Istria’s cultural legacy is a complex affair. Historically, Italians lived in the towns while Croats occupied the rural areas. Despite post-World War II expulsions, there’s still a fair-sized Italian community, and Italian is very much the peninsula’s second language.
With its amphitheatre and other Roman relics, the port of Pula, at the southern tip of the peninsula, is Istria’s largest city and a rewarding place to spend a couple of days; many of Istria’s most interesting spots are only a short bus ride away. On the western side of the Istrian peninsula are pretty resort towns like Rovinj and Novigrad, with their cobbled piazzas, shuttered houses and back alleys laden with laundry. Poised midway between the two, Poreč is much more of a package destination, but offers bundles of Mediterranean charm if you visit out of season. Inland Istria couldn’t be more different – historic hilltop towns like Motovun, Grožnjan, Oprtalj and Hum look like leftovers from another century, half-abandoned accretions of ancient stone poised high above rich green pastures and forests.
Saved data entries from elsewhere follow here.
(** C4, as stated, fails: the first invocation's tool call raises, which is
    recovered, but the second invocation has arguments that are no JSON:
    [process_query] raises, the second invocation is not executed and the
    engine is not called a second time. *)
Lemma failed_call_then_malformed_arguments :
  msg_tool_calls (request_message [echo_hi; echo_oops]) = Some [echo_hi; echo_oops]
  /\ tool_calls_made (st_trace (snd failure_then_malformed_run))
     = [("echo", JDict [("text", JStr "hi")], Raised server_down)]
  /\ engine_calls (st_trace (snd failure_then_malformed_run))
     = [(first_request "echo hi" [echo_tool],
         Returned (completion (request_message [echo_hi; echo_oops])))]
  /\ fst failure_then_malformed_run = Raised oops_error
  /\ forall answer, fst failure_then_malformed_run <> Returned answer.
Proof.
  repeat split; try reflexivity. intros answer. vm_compute. discriminate.
Qed.

(** A script that is not there, on the scripted runtime. *)
Lemma missing_script_is_not_started :
  Path_exists (Path_resolve (Mcp_client.server_path lost_client) (st_world spawn_fails))
    (st_world spawn_fails) = false
  /\ Mcp_client._connect_to_server lost_client spawn_fails
     = (Raised (runtime_error
                  ("Server script not found: "
                   ++ Path_resolve (Mcp_client.server_path lost_client) (st_world spawn_fails))),
        record_event
          (EvExists (Path_resolve (Mcp_client.server_path lost_client) (st_world spawn_fails))
             false)
          spawn_fails (st_world spawn_fails))
  /\ spawn_attempts (st_trace (snd (Mcp_client._connect_to_server lost_client spawn_fails)))
     = spawn_attempts (st_trace spawn_fails).
Proof.
  split; [reflexivity|].
  apply (proj2 (@connect_checks_the_script_first scripted lost_client spawn_fails)).
  reflexivity.
Defined.

(** An interpreter that cannot be started, on the scripted runtime. *)
Lemma spawn_failure_is_wrapped :
  (st_trace (snd (Mcp_client._connect_to_server a_client spawn_fails))
   = st_trace spawn_fails
     ++ [EvExists "server.py" true; EvSpawn (server_for "server.py") (Raised no_interpreter)]
   /\ raised_while_connecting no_interpreter
        [EvExists "server.py" true; EvSpawn (server_for "server.py") (Raised no_interpreter)])
  /\ let wrapped :=
       runtime_error_from ("Failed to connect to server: " ++ str_exn no_interpreter)
         no_interpreter in
     fst (Mcp_client._connect_to_server a_client spawn_fails) = Raised wrapped
     /\ exn_cause wrapped = Some no_interpreter
     /\ is_RuntimeError wrapped = true
     /\ fst (Mcp_client._connect_to_server a_client spawn_fails) <> Raised no_interpreter.
Proof.
  assert (Hraised :
    raised_while_connecting no_interpreter
      [EvExists "server.py" true; EvSpawn (server_for "server.py") (Raised no_interpreter)]).
  { left. exists (server_for "server.py"). right. left. reflexivity. }
  split.
  - split; [reflexivity|exact Hraised].
  - apply (@connect_wraps_failures scripted a_client spawn_fails
             [EvExists "server.py" true;
              EvSpawn (server_for "server.py") (Raised no_interpreter)] no_interpreter).
    + reflexivity.
    + exact Hraised.
Defined.

(** No credential, on the scripted runtime. *)
Lemma construction_without_credential :
  truthy (os_getenv "OPENAI_API_KEY" (st_world no_credential)) = false
  /\ Handlers.__init__ 7%nat no_credential = (Raised missing_credential, no_credential).
Proof.
  split; [reflexivity|].
  apply (proj1 (@credential_is_checked_at_construction scripted 7%nat no_credential)).
  reflexivity.
Defined.

(** The second call fails, on the scripted runtime. *)
Lemma engine_failure_after_tools :
  (st_trace (snd (Handlers.process_query a_handler "echo hi" second_call_fails))
   = st_trace second_call_fails
     ++ st_trace (snd (Handlers.process_query a_handler "echo hi" second_call_fails))
   /\ engine_calls (st_trace (snd (Handlers.process_query a_handler "echo hi" second_call_fails)))
      = [(first_request "echo hi" [echo_tool],
          Returned (completion (request_message [echo_hi])));
         (second_request "echo hi" (request_message [echo_hi]) [echo_hi]
            [tool_message "call_1" "hi"],
          Raised engine_down)])
  /\ fst (Handlers.process_query a_handler "echo hi" second_call_fails) = Raised engine_down
  /\ forall answer,
       fst (Handlers.process_query a_handler "echo hi" second_call_fails) <> Returned answer.
Proof.
  split; [split; reflexivity|].
  apply (@second_call_failure_is_raised scripted a_handler "echo hi" second_call_fails
           (st_trace (snd (Handlers.process_query a_handler "echo hi" second_call_fails)))
           (first_request "echo hi" [echo_tool],
            Returned (completion (request_message [echo_hi])))
           (second_request "echo hi" (request_message [echo_hi]) [echo_hi]
              [tool_message "call_1" "hi"])
           engine_down); reflexivity.
Defined.

(** The catalog of the scripted runtime. *)
Lemma echo_catalog_is_adapted :
  ClientSession_list_tools (Handlers.client_session a_handler) (st_world plain_answer)
  = (Returned [echo_tool],
     {| environ := [("OPENAI_API_KEY", "sk-test")]; files := ["server.py"];
        replies := [Completed (says "You have an echo tool.")] |})
  /\ Handlers._get_tools a_handler plain_answer
     = (Returned (map Handlers.format_tool [echo_tool]),
        record_event (EvListTools (Returned [echo_tool])) plain_answer
          {| environ := [("OPENAI_API_KEY", "sk-test")]; files := ["server.py"];
             replies := [Completed (says "You have an echo tool.")] |}).
Proof.
  split; [reflexivity|].
  apply (proj1 (@get_tools_adapts_catalog scripted a_handler plain_answer [echo_tool]
                  {| environ := [("OPENAI_API_KEY", "sk-test")]; files := ["server.py"];
                     replies := [Completed (says "You have an echo tool.")] |}
                  eq_refl)).
Defined.

(** A script that is not there, from the entry point. *)
Lemma missing_script_is_reported :
  Path_exists "missing.py" (st_world spawn_fails) = false
  /\ Main.cli_main (members_of "missing.py") spawn_fails
     = (0%Z,
        record_event (EvPrint ("Error: Server script '" ++ "missing.py" ++ "' not found"))
          (record_event (EvExists "missing.py" false) spawn_fails (st_world spawn_fails))
          (st_world spawn_fails))
  /\ Path_exists "server.py" (st_world handshake_fails) = true
  /\ fst (Mcp_client._connect_to_server a_client
            (record_event (EvExists "server.py" true) handshake_fails
               (st_world handshake_fails)))
     = Raised (connect_failed server_down)
  /\ fst (Main.cli_main (members_of "server.py") handshake_fails) = 0%Z
  /\ printed (st_trace (snd (Main.cli_main (members_of "server.py") handshake_fails)))
     = [str_exn (connect_failed server_down)].
Proof.
  split; [reflexivity|]. split; [|split; [reflexivity|split; [reflexivity|]]].
  - apply (proj1 (@cli_reports_and_exits_zero scripted (members_of "missing.py") spawn_fails)).
    reflexivity.
  - destruct (proj2 (@cli_reports_and_exits_zero scripted (members_of "server.py")
                       handshake_fails)
                (connect_failed server_down)
                (snd (Mcp_client._connect_to_server a_client
                        (record_event (EvExists "server.py" true) handshake_fails
                           (st_world handshake_fails))))
                eq_refl eq_refl) as [Hexit _].
    rewrite Hexit. split; reflexivity.
Defined.

(** C10, as stated, fails: the script is not there, or the server cannot be
    started; one line is printed and the exit status is 0. *)
Lemma failures_exit_with_status_zero :
  Path_exists "missing.py" (st_world spawn_fails) = false
  /\ printed (st_trace (snd (Main.cli_main (members_of "missing.py") spawn_fails)))
     = ["Error: Server script 'missing.py' not found"]
  /\ fst (Main.cli_main (members_of "missing.py") spawn_fails) = 0%Z
  /\ fst (Mcp_client._connect_to_server a_client spawn_fails)
     = Raised (connect_failed no_interpreter)
  /\ printed (st_trace (snd (Main.cli_main (members_of "server.py") spawn_fails)))
     = ["Failed to connect to server: [Errno 2] No such file or directory"]
  /\ fst (Main.cli_main (members_of "server.py") spawn_fails) = 0%Z.
Proof.
  repeat split; reflexivity.
Qed.

(** The scenario of the echo tool: the log segment, then the final text. *)
Example echo_round_answer :
  fst (Handlers.process_query a_handler "echo hi" echo_round)
  = Returned ("Assistant: [Used echo({'text': 'hi'})]" ++ newline ++ "Done.")%string.
Proof. reflexivity. Qed.

(** The scenario of the failed call: the error in brackets, the next log
    segment, the final text. *)
Example failed_call_answer :
  fst (Handlers.process_query a_handler "echo hi" failure_then_success)
  = Returned ("Assistant: [Error: Connection closed]" ++ newline
              ++ "[Used echo({})]" ++ newline ++ "Done.")%string.
Proof. reflexivity. Qed.

(** * More properties on the scripted runtime *)

(** The prefix, on the plain answer. *)
Lemma plain_answer_starts_with_the_prefix :
  fst (Handlers.process_query a_handler "What tools are available?" plain_answer)
  = Returned "Assistant: You have an echo tool."
  /\ starts_with "Assistant: " "Assistant: You have an echo tool.".
Proof.
  split; [reflexivity|].
  apply (@process_query_answer_is_prefixed scripted a_handler "What tools are available?"
           plain_answer).
  reflexivity.
Defined.

(** A catalog that cannot be listed, and an engine that is down. *)
Lemma early_failures_on_the_script :
  (exists s',
      Handlers.process_query a_handler "echo hi" catalog_fails = (Raised server_down, s')
      /\ st_trace s' = st_trace catalog_fails ++ [EvListTools (Raised server_down)])
  /\ (exists s',
        Handlers.process_query a_handler "echo hi" first_call_fails = (Raised engine_down, s')
        /\ st_trace s'
           = st_trace first_call_fails
             ++ [EvListTools (Returned [echo_tool]);
                 EvCreate (first_request "echo hi" [echo_tool]) (Raised engine_down)]).
Proof.
  split.
  - eapply (proj1 (@first_call_failures_are_raised scripted a_handler "echo hi" catalog_fails)).
    reflexivity.
  - eapply (proj2 (@first_call_failures_are_raised scripted a_handler "echo hi"
                     first_call_fails)); reflexivity.
Defined.

(** A first response without choices. *)
Lemma first_response_without_choice :
  choices {| choices := [] |} = []
  /\ exists s',
       Handlers.process_query a_handler "echo hi" first_without_choice
       = (Raised index_error, s')
       /\ st_trace s'
          = st_trace first_without_choice
            ++ [EvListTools (Returned [echo_tool]);
                EvCreate (first_request "echo hi" [echo_tool])
                  (Returned {| choices := [] |})].
Proof.
  split; [reflexivity|].
  eapply (proj1 (@empty_choices_raise_index_error scripted a_handler "echo hi"
                   first_without_choice [echo_tool] _ {| choices := [] |} _
                   eq_refl eq_refl)).
  reflexivity.
Defined.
Istria gets its name from the Histri, an Illyrian tribe that ruled the region before succumbing to the Romans in the second century BC. The invaders left a profound mark on the area, building farms and villas, and turning Pula into a major urban centre. Slav tribes began settling the peninsula from the seventh century onwards, driving the original Romanized inhabitants of the peninsula towards the coastal towns or into the hills.
Venetians and Habsburgs
Coastal and inland Istria began to follow divergent courses as the Middle Ages progressed. The coastal towns adopted Venetian suzerainty from the thirteenth century onwards, while the rest of the peninsula came under Habsburg control. The fall of Venice in 1797 left the Austrians in charge of the whole of Istria. They confirmed Italian as the official local language, even though Croats outnumbered Italians by more than two to one. Istria received a degree of autonomy in 1861, but only the property-owning classes were allowed to vote, thereby excluding many Croats and perpetuating the Italian-speaking community’s domination of Istrian politics.
Croatians and Italians
Austrian rule ended in 1918, when Italy – already promised Istria by Britain as an inducement to enter World War I – occupied the whole peninsula. Following Mussolini’s rise to power in October 1922, the Croatian language was banished from public life, and Slav surnames were changed into their Italian equivalents. During World War II, however, opposition to fascism united Italians and Croats alike, and Tito’s Partisan movement in Istria was a genuinely multinational affair, although this didn’t prevent outbreaks of inter-ethnic violence. The atrocities committed against Croats during the Fascist period were avenged indiscriminately by the Partisans, and the foibe of Istria – limestone pits into which bodies were thrown – still evoke painful memories for Italians to this day.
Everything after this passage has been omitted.